On the morning I set out to find one of the trunked beasts, I didn’t set my expectations too high. The group that had gone out the day before hadn’t encountered any pachyderm, even after a long day of searching. Driving around in a Land Cruiser, my guide looked for clues in the wild — footprints, the freshness of dung, and impressions in the shrub and trees — just as the guide did the day before without any luck. For a couple of hours, we drove around the desert, shrubs, and thickets — two hours seemed like an eternity without a sighting — until, around a bend, stood an old lone bull munching on a tree.


Being only several yards away from him was a thrill, but my guide suspected he wasn’t alone and assured me that others had to be nearby. With a little more driving, we encountered the rest of the herd: young elephants, mothers with their babies, all getting in their morning routine and making their way across a valley. Driving in slowly and cautiously, we had quite an intimate experience with the herd from the safety inside our vehicle. In fact, a few curious elephants curled their trunks on our antenna, trying to play with a big, unusual metal creature.
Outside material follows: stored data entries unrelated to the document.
(* ===== verification/CwExamples.v ===== *)
(** * CwExamples: the supervisor run on concrete inputs

    Runs of the closed loop that reach the states the theorems of [CwTheorems]
    speak of, three runs in which an abort or a disarm does not get what the
    module documentation of cw.rs promises, and one in which an arm comes
    between the PTT gate's look and the call it let through. *)

From stdpp Require Import relations.
From S2P Require Import Prelude Text Morse Timing Capabilities NativeTypes CwSupervisor CwChunks Register CwSafety CwTheorems Rigctl.

(** ** Two radios *)

Definition example_charset : text := txt "ABCDEFGHIJKLMNOPQRSTUVWXYZ0123456789/?.,=+-".

(** A busy flag, no stop command (as the TS-570D), keying regardless of break-in. *)
Definition drain_radio : CwCapability :=
  mk_CwCapability None false (Some (mk_WpmRange 10 60)) true []
    (Some (mk_CwSendText 24 example_charset BufferFlag DrainOnly None))
    (Some (mk_TxGateCapability 5 "5 W" (mk_RawRange 5 100))).
(** A stop command, no busy flag (as the IC-7100), needing break-in. *)
Definition stop_radio : CwCapability :=
  mk_CwCapability None false (Some (mk_WpmRange 6 48)) true [BreakOff; Semi; Full]
    (Some (mk_CwSendText 30 example_charset Estimated RadioStop (Some Semi)))
    (Some (mk_TxGateCapability 0 "2 W" (mk_RawRange 0 255))).
(** A busy flag and a stop command. *)
Definition flag_stop_radio : CwCapability :=
  mk_CwCapability None false (Some (mk_WpmRange 10 60)) true []
    (Some (mk_CwSendText 24 example_charset BufferFlag RadioStop None))
    (Some (mk_TxGateCapability 5 "5 W" (mk_RawRange 5 100))).

Example drain_radio_valid : validate (fun c => (97 <=? c) && (c <=? 122)) drain_radio = Ok tt.
Proof. vm_compute. reflexivity. Qed.
Example stop_radio_valid : validate (fun c => (97 <=? c) && (c <=? 122)) stop_radio = Ok tt.
Proof. vm_compute. reflexivity. Qed.

(** ** Runs of the closed loop *)

Inductive Move : Type :=
| MReq (q : Request) (now : Z)
| MPump (now : Z)
| MIdeal (now : Z)       (** the radio answers *)
| MFailed (now : Z)      (** the exchange fails and has no effect *)
| MIgnored (now : Z)     (** the exchange is acknowledged and has no effect *)
| MTurnPower (p : Z).    (** somebody turns the power *)

Definition answer_with (w : World) (f : CwAction -> Radio -> CwOutcome * Radio) (now : Z) : World :=
  match w.(w_sup).(outstanding) ≫= action with
  | Some a => let '(o, r) := f a w.(w_radio) in mk_World (complete w.(w_sup) o now) r w.(w_home) None w.(w_since)
  | None => w
  end.

(** A radio that acknowledges writes without carrying them out. *)
Definition ignoring_answer (a : CwAction) (r : Radio) : CwOutcome * Radio := ((ideal_answer a r).1, r).

Definition move (w : World) (m : Move) : World :=
  match m with
  | MReq q now => mk_World (handle_request w.(w_sup) q now) w.(w_radio) (home_after w q now) w.(w_heard) (since_after w q now)
  | MPump now => mk_World (next_action w.(w_sup) now).1 w.(w_radio) w.(w_home) w.(w_heard) w.(w_since)
  | MIdeal now => answer_with w ideal_answer now
  | MFailed now => answer_with w (fun _ r => (Failed [PStr "timeout"], r)) now
  | MIgnored now => answer_with w ignoring_answer now
  | MTurnPower p => mk_World w.(w_sup) (mk_Radio p w.(w_radio).(r_break_in))
                      (mk_Home (turn p w.(w_home).(h_power)) w.(w_home).(h_break_in)) w.(w_heard) true
  end.
Definition moves (ms : list Move) (w : World) : World := fold_left move ms w.

Lemma answer_with_rtc w f now :
  (forall a r, radio_answers a r (f a r).1 (f a r).2) -> w.(w_heard) = None -> rtc wstep w (answer_with w f now).
Proof.
  intros Hf Hh. unfold answer_with. destruct (outstanding (w_sup w)) as [st|] eqn:Ho; cbn; [|done].
  destruct (action st) as [a|] eqn:Ha; [|done]. specialize (Hf a (w_radio w)).
  destruct (f a (w_radio w)) as [o r]. eapply rtc_l; [by apply (w_execute w st a o r)|].
  apply rtc_once. by apply (w_hear (mk_World (w_sup w) r (w_home w) (Some o) (w_since w))).
Qed.

Lemma failed_answers a r : radio_answers a r (Failed [PStr "timeout"]) r.
Proof. destruct a; cbn; auto; split; auto; done. Qed.
Lemma ignoring_answers a r : radio_answers a r (ignoring_answer a r).1 (ignoring_answer a r).2.
Proof. destruct a; cbn; auto; split; auto; by intros ? [= <-]. Qed.

Lemma answer_with_heard w f now : w.(w_heard) = None -> (answer_with w f now).(w_heard) = None.
Proof. intros H. unfold answer_with. destruct (_ ≫= _); [|done]. by destruct (f c (w_radio w)). Qed.
Lemma move_heard w m : w.(w_heard) = None -> (move w m).(w_heard) = None.
Proof. destruct m; cbn [move]; try done; apply answer_with_heard. Qed.

Lemma move_rtc w m : w.(w_heard) = None -> rtc wstep w (move w m).
Proof.
  intros Hh. destruct m; cbn [move].
  - apply rtc_once, w_request.
  - apply rtc_once, w_next.
  - apply answer_with_rtc; [|done]. intros. apply ideal_answers.
  - apply answer_with_rtc; [|done]. intros. apply failed_answers.
  - apply answer_with_rtc; [|done]. intros. apply ignoring_answers.
  - apply rtc_once, w_turn_power.
Qed.

Lemma moves_rtc ms : forall w, w.(w_heard) = None -> rtc wstep w (moves ms w).
Proof.
  induction ms as [|m ms IH]; intros w Hh; [done|].
  etrans; [by apply (move_rtc w m)|by apply IH, move_heard].
Qed.
Lemma moves_reachable ms cap cfg r : reachable cap cfg (moves ms (initial cap cfg r)).
Proof. exists r. by apply moves_rtc. Qed.
Lemma moves_from ms cap cfg w : w.(w_heard) = None -> reachable cap cfg w -> reachable cap cfg (moves ms w).
Proof. intros Hh [r Hr]. exists r. etrans; [exact Hr|]. by apply moves_rtc. Qed.

(** [n] exchanges that all succeed. *)
Fixpoint exchanges (n : nat) (now : Z) : list Move :=
  match n with O => [] | S n => MPump now :: MIdeal now :: exchanges n now end.

Definition alice : ConsoleId := from_raw 1.
Definition sec (n : Z) : Z := from_secs n.

(** Armed, then a short text queued. *)
Definition to_armed (exch : nat) : list Move :=
  MReq (RqArm alice (txt "k1abc") None) 0 :: exchanges exch 0 ++ [MPump 0].
Definition armed_drain : World := Eval vm_compute in
  moves (to_armed 4) (initial drain_radio default_config (mk_Radio 100 BreakOff)).
Definition armed_stop : World := Eval vm_compute in
  moves (to_armed 7) (initial stop_radio default_config (mk_Radio 200 BreakOff)).

Example armed_drain_state : armed_drain.(w_radio) = mk_Radio 5 BreakOff /\ phase_of armed_drain.(w_sup) = PArmed.
Proof. split; reflexivity. Qed.
Example armed_stop_state : armed_stop.(w_radio) = mk_Radio 0 Semi /\ phase_of armed_stop.(w_sup) = PArmed.
Proof. split; reflexivity. Qed.

(** The first chunk is about to go out: status and power have been checked. *)
Definition sending_moves : list Move := MReq (RqSend alice (txt "e")) (sec 1) :: exchanges 2 (sec 1).
Definition sending_stop : World := Eval vm_compute in moves sending_moves armed_stop.
(** The same on a radio with a busy flag and a stop command, one pump on: the
    busy flag has been asked for. *)
Definition asking_ready : World := Eval vm_compute in
  moves (to_armed 4 ++ sending_moves ++ [MPump (sec 1)])
    (initial flag_stop_radio default_config (mk_Radio 100 BreakOff)).
(** The first chunk is in flight. *)
Definition chunk_in_flight : World := Eval vm_compute in moves [MPump (sec 1)] sending_stop.

Example sending_stop_state :
  (exists c, (next_action sending_stop.(w_sup) (sec 1)).2 = Some (SendChunk c))
  /\ asking_ready.(w_sup).(outstanding) = Some WaitReady
  /\ exists c, chunk_in_flight.(w_sup).(outstanding) = Some (Send c).
Proof. vm_compute. eauto. Qed.

(** ** Three promises that are not kept *)

(** A stop that is never sent: an operator aborts while a chunk is in
    flight, the chunk's exchange fails (it may still have reached the radio),
    and the planned stop is thrown away; the job ends as aborted without one.
    The comment of [begin_stop] says the stop is sent "always", for exactly
    the chunk that was lost track of. *)
Theorem aborted_chunk_failure_loses_stop t :
  let s := complete (abort chunk_in_flight.(w_sup) (sec 1)) (Failed [PStr "timeout"]) (sec 2) in
  (next_action s t).2 = None /\ (next_action s t).1.(activity) = Idle
  /\ JobEnded 1 Aborted None ∈ (next_action s t).1.(notices).
Proof.
  cbv zeta. split; [reflexivity|]. split; [reflexivity|].
  vm_compute. repeat (first [apply list_elem_of_here | apply list_elem_of_further]).
Qed.

(** A stop that waits for a busy keyer: aborted while the busy flag is
    being asked for, and told "busy", the supervisor asks again, and again,
    before it sends the stop. *)
Theorem aborted_busy_keyer_delays_stop :
  let s := complete (abort asking_ready.(w_sup) (sec 1)) (OutReady false) (sec 1) in
  s.(plan) = [WaitReady; Stop; WaitKeyed (from_millis 250)]
  /\ (next_action s (sec 1)).2 = None
  /\ (next_action s (sec 2)).2 = Some ActReady
  /\ (complete (next_action s (sec 2)).1 (OutReady false) (sec 2)).(plan) = s.(plan).
Proof. vm_compute. auto. Qed.

(** The power check of a send is in flight. *)
Definition checking_power : World := Eval vm_compute in
  moves (MReq (RqSend alice (txt "e")) (sec 1) :: exchanges 1 (sec 1) ++ [MPump (sec 1)]) armed_stop.

Definition is_reply (t : Z) (n : CwNotice) : bool :=
  match n with Reply t' _ => t' =? t | _ => false end.

(** A disarm that is never answered: asked for while the power check is in
    flight, it is forgotten when the check finds the power above the clamp;
    the radio is restored, but the ticket's reply and the job's end are never
    announced. *)
Theorem disarm_ticket_forgotten :
  let '(r, s1) := disarm checking_power.(w_sup) alice (sec 1) in
  let s2 := complete s1 (OutPower 50) (sec 1) in
  let '(s3, radio) := drive 8 (sec 10) s2 checking_power.(w_radio) in
  r = Ok 2 /\ is_settled s3 = true /\ radio = radio_before checking_power.(w_home)
  /\ existsb (is_reply 2) s3.(notices) = false
  /\ existsb (fun n => match n with JobEnded _ _ _ => true | _ => false end) s3.(notices) = false.
Proof. vm_compute. auto 10. Qed.

(** ** The theorems at concrete inputs *)

(** Sent, finished, disarmed, restored: the whole life of an arm. *)
Definition settled_again : World := Eval vm_compute in
  moves (exchanges 1 (sec 1) ++ exchanges 1 (sec 2) ++ [MPump (sec 10); MReq (RqDisarm alice) (sec 10)] ++ exchanges 4 (sec 10)
         ++ [MPump (sec 11)]) sending_stop.

Example settled_again_state :
  is_settled settled_again.(w_sup) = true /\ settled_again.(w_radio) = mk_Radio 200 BreakOff.
Proof. split; reflexivity. Qed.
(** * The voting front-end: navigation, request flow and result rendering

    A shallow embedding of the two React applications of the repository:
    the tab-based single-component app (creator / voter tabs) and the
    session-based app [my-voting-app/src/App.jsx] (login, dashboards,
    analytics).  Event handlers are embedded as computations in a small
    state-and-exception monad that records every request handed to [fetch];
    the network is a parameter of each run.  JavaScript numbers are IEEE 754
    binary64 values, taken from the Standard Library's [SpecFloat]. *)

From Stdlib Require Import ZArith List String Ascii Bool Lia.
From Stdlib Require Import DecimalString.
From Stdlib Require Import SpecFloat.
Import ListNotations.

Set Warnings "-register-all".

Open Scope Z_scope.
Open Scope string_scope.

(** ** JavaScript values *)

Module JS.

(** The values that flow through the handlers: [undefined] and the values
    [JSON.parse] and [Response.json] produce.  Objects keep their members
    in source order; numbers are the integers (ids, counts, HTTP codes,
    all below 2^53). *)
Inductive value : Type :=
| VUndef
| VNull
| VBool (b : bool)
| VNum (z : Z)
| VStr (s : string)
| VArr (items : list value)
| VObj (members : list (string * value)).

(** [ToBoolean]: what [if (v)], [!v] and [v || w] test. *)
Definition truthy (v : value) : bool :=
  match v with
  | VUndef | VNull => false
  | VBool b => b
  | VNum z => negb (z =? 0)%Z
  | VStr s => negb (s =? "")%string
  | VArr _ | VObj _ => true
  end.

(** [a || b] *)
Definition or_else (a b : value) : value := if truthy a then a else b.

(** Member lookup in an object; for a repeated key the last member wins,
    as in [JSON.parse]. *)
Fixpoint lookup (k : string) (ms : list (string * value)) : value :=
  match ms with
  | [] => VUndef
  | (k', v) :: rest =>
      match lookup k rest with
      | VUndef => if (k =? k')%string then v else VUndef
      | found => found
      end
  end.

Definition string_of_Z (z : Z) : string := NilZero.string_of_int (Z.to_int z).

(** [ToString], as used by template literals and by [new Error(v)]. *)
Fixpoint to_string (v : value) : string :=
  match v with
  | VUndef => "undefined"
  | VNull => "null"
  | VBool true => "true"
  | VBool false => "false"
  | VNum z => string_of_Z z
  | VStr s => s
  | VArr items =>
      (fix join (l : list value) : string :=
         match l with
         | [] => ""
         | x :: rest =>
             let sx := match x with
                       | VUndef | VNull => ""
                       | _ => to_string x
                       end in
             match rest with
             | [] => sx
             | _ :: _ => sx ++ "," ++ join rest
             end
         end) items
  | VObj _ => "[object Object]"
  end.

(** [v === 'literal'] *)
Definition is_str (v : value) (lit : string) : bool :=
  match v with
  | VStr s => (s =? lit)%string
  | _ => false
  end.

(** Exceptions: every value thrown in this program is an [Error] object,
    of which the handlers read [message] only. *)
Record exn : Type := { ename : string; emessage : string }.

(** [new Error(v)]: the message is [ToString v], and is left at the
    prototype's empty string when [v] is [undefined]. *)
Definition new_Error (v : value) : exn :=
  {| ename := "Error";
     emessage := match v with VUndef => "" | _ => to_string v end |}.

Definition TypeError (msg : string) : exn :=
  {| ename := "TypeError"; emessage := msg |}.

Definition SyntaxError (msg : string) : exn :=
  {| ename := "SyntaxError"; emessage := msg |}.

Definition RangeError (msg : string) : exn :=
  {| ename := "RangeError"; emessage := msg |}.

(** [v.k] and [v?.k].  Reading a member of [null] or [undefined] throws;
    the members this program reads ([error], [message], [is_active],
    [role], ...) exist on no primitive and on no array, where the read
    yields [undefined]. *)
Definition get (v : value) (k : string) : exn + value :=
  match v with
  | VUndef =>
      inl (TypeError ("Cannot read properties of undefined (reading '" ++ k ++ "')"))
  | VNull =>
      inl (TypeError ("Cannot read properties of null (reading '" ++ k ++ "')"))
  | VObj ms => inr (lookup k ms)
  | _ => inr VUndef
  end.
(** The adjustment of a holiday on a Monday to Friday, in a year the
    calculator has a list for, is the next Monday to Friday, which is
    also what that next day is adjusted to. *)
Lemma holiday_meets_next_day currentYear fuel year o :
  (2 <= fuel)%nat ->
  currentYear <= year <= currentYear + 2 -> ~ (0 <= year <= 99) ->
  holidayOffset (LeapOf (fullYear year)) o ->
  1 <= getDay (newDate year 0 1 + o * msPerDay) <= 5 ->
  exists k,
    1 <= k <= 3 /\
    adjustForHolidaysAndWeekends (initializeHolidays currentYear) fuel
      (newDate year 0 1 + o * msPerDay)
      = Ok (newDate year 0 1 + (o + k) * msPerDay) /\
    adjustForHolidaysAndWeekends (initializeHolidays currentYear) fuel
      (newDate year 0 1 + (o + k) * msPerDay)
      = Ok (newDate year 0 1 + (o + k) * msPerDay) /\
    1 <= getDay (newDate year 0 1 + (o + k) * msPerDay) <= 5.
Proof.
  intros Hfuel Hwin Hplain Ho Hwd.
  set (cal := initializeHolidays currentYear).
  set (H := newDate year 0 1 + o * msPerDay) in *.
  pose proof (LeapOf_cases (fullYear year)) as HL.
  pose proof (fullYear_plain _ Hplain) as Hfy.
  destruct (year_span year) as [Hs _].
  assert (HdayH : Day H = DayFromYear year + o).
  { unfold H. rewrite Day_shift, Hs, Day_of_days, Hfy. reflexivity. }
  assert (HyH : getFullYear H = year).
  { unfold getFullYear. apply YearFromDay_unique. rewrite DayFromYear_next.
    rewrite Hfy in Ho, HL. unfold holidayOffset in Ho. lia. }
  assert (Hl : listed (holidaysOfYear year) H = true).
  { apply listed_holidaysOfYear. rewrite HdayH, Hfy.
    replace (DayFromYear year + o - DayFromYear year) with o by lia.
    rewrite <- Hfy at 1. exact Ho. }
  assert (Hhol : ~ isBusinessDay cal H).
  { intros (_ & _ & Hh). unfold cal in Hh.
    rewrite isHoliday_lookup, HyH, bool_decide_eq_true_2, Hl in Hh by exact Hwin.
    discriminate. }
  assert (Hafter : forall k, 1 <= k <= 3 -> k <> 2 ->
            1 <= getDay (H + k * msPerDay) <= 5 ->
            isBusinessDay cal (H + k * msPerDay)).
  { intros k Hk Hk2 Hg.
    destruct (after_holiday year H k HyH Hl Hk) as [Hy Hnl].
    unfold isBusinessDay, cal.
    rewrite isHoliday_lookup, Hy, bool_decide_eq_true_2, (Hnl Hk2) by exact Hwin.
    repeat split; lia. }
  pose proof (getDay_shift H 1) as H1. pose proof (getDay_shift H 2) as H2.
  pose proof (getDay_shift H 3) as H3.
  destruct (adjust_first currentYear fuel H Hfuel) as (k & Hk & Ha & Hb & Hmin).
  fold cal in Ha, Hb, Hmin.
  assert (Hk0 : k <> 0).
  { intros ->. apply Hhol. replace H with (H + 0 * msPerDay) by lia. exact Hb. }
  destruct (Z.eq_dec (getDay H) 5) as [H5 | H5].
  - (* a Friday: Saturday and Sunday are no business days *)
    assert (k = 3).
    { destruct Hb as (Hb0 & Hb6 & _).
      rewrite getDay_shift, H5 in Hb0, Hb6.
      assert (Hk' : k = 1 \/ k = 2 \/ k = 3) by lia.
      destruct Hk' as [-> | [-> | ->]]; [exfalso; apply Hb6 | exfalso; apply Hb0 |];
        reflexivity. }
    subst k. exists 3. split; [lia |].
    replace (newDate year 0 1 + (o + 3) * msPerDay) with (H + 3 * msPerDay)
      by (unfold H; lia).
    split; [exact Ha |]. split; [apply adjust_business_day; exact Hb |].
    rewrite H3, H5. vm_compute. split; discriminate.
  - assert (Hg1 : getDay (H + 1 * msPerDay) = getDay H + 1).
    { rewrite H1. apply Z.mod_small. lia. }
    assert (Hb1 : isBusinessDay cal (H + 1 * msPerDay)).
    { apply Hafter; lia. }
    assert (k = 1).
    { destruct (Z.eq_dec k 1) as [? | ?]; [assumption |].
      exfalso. apply (Hmin 1); [lia | exact Hb1]. }
    subst k. exists 1. split; [lia |].
    replace (newDate year 0 1 + (o + 1) * msPerDay) with (H + 1 * msPerDay)
      by (unfold H; lia).
    split; [exact Ha |]. split; [apply adjust_business_day; exact Hb |]. lia.
Qed.
(** X20. [get-listings] answers 200 exactly when the configuration is
    complete and the connection, the query and the closing all succeed; the
    answer then holds the rows of the query as dictionaries. Otherwise it
    answers 500; in particular a closing that fails discards the rows. *)
Theorem listings_answer (w : listings_world) :
  (∀ l, get_listings_main w = {| code := 200; payload := inr l |} ↔
        fully_configured w = true ∧ connect w = Done tt
        ∧ ∃ fetched, select_listed w = Done fetched ∧ close w = Done tt
                     ∧ l = rows_to_dicts fetched)
  ∧ (code (get_listings_main w) = 200 ∨ code (get_listings_main w) = 500)
  ∧ (fully_configured w = false →
     get_listings_main w = {| code := 500; payload := inl configuration_incomplete |})
  ∧ (∀ fetched e,
       fully_configured w = true → connect w = Done tt →
       select_listed w = Done fetched → close w = Failed e →
       code (get_listings_main w) = 500).
Proof.
  unfold get_listings_main, get_listings_try.
  split; [|split; [|split]].
  - intros l. split.
    + intros H. destruct (fully_configured w); [|discriminate H]. simpl in H.
      destruct (connect w) as [[]|[]]; try discriminate H. simpl in H.
      destruct (select_listed w) as [fetched|[]]; try discriminate H. simpl in H.
      destruct (close w) as [[]|[]]; try discriminate H. simpl in H.
      injection H as <-. split; [reflexivity|]. split; [reflexivity|].
      exists fetched. auto.
    + intros (-> & -> & fetched & -> & -> & ->). reflexivity.
  - destruct (fully_configured w); simpl; [|right; reflexivity].
    destruct (connect w) as [[]|[]]; simpl; try (right; reflexivity).
    destruct (select_listed w) as [fetched|[]]; simpl; try (right; reflexivity).
    destruct (close w) as [[]|[]]; simpl; [left|right|right]; reflexivity.
  - intros ->. reflexivity.
  - intros fetched e -> -> -> ->. destruct e; reflexivity.
Qed.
Close encounters weren’t exclusively animal affairs in Damaraland. For me, nothing could have been more intimate than watching an old tribal elder woman in a hut, “bathing” herself in incense. However, this was not an act of perverted voyeurism; it was part of another excursion you can arrange from the Grootberg Lodge, where guides bring guests to see how one of the few remaining traditional tribes around live: the Himbas. The incense, along with otjize — a natural all-body ointment made with ochre and butterfat — keep the tribespeople clean while protecting them from mosquitoes and the sun.


Because of their nomadic behavior, the Himbas’ aren’t always in the same place, but fortunately venturing to them in a gas-powered vehicle can get you to wherever they relocated on foot. When stationary, the tribal community maintains their traditions: cattle farming, building shelters from mud and cattle dung, and their traditional attire and dance. The Himbas I visited performed their traditional dance for our group, which was like a Soul Train dance off. From my observations, the women dominated.


With these tribal visits and tracking excursions for elephants — or rhinos if you wish — you’d think there was plenty enough for me to be impressed with at the Grootberg Lodge. However, back at base, when I gazed out from the veranda of my solar-powered hut with a comfortable bed, nothing beat the view of the Klip River Valley — that is, when it was finally illuminated by the sun. With a poolside view like that, it almost made me forget that there were excursions available.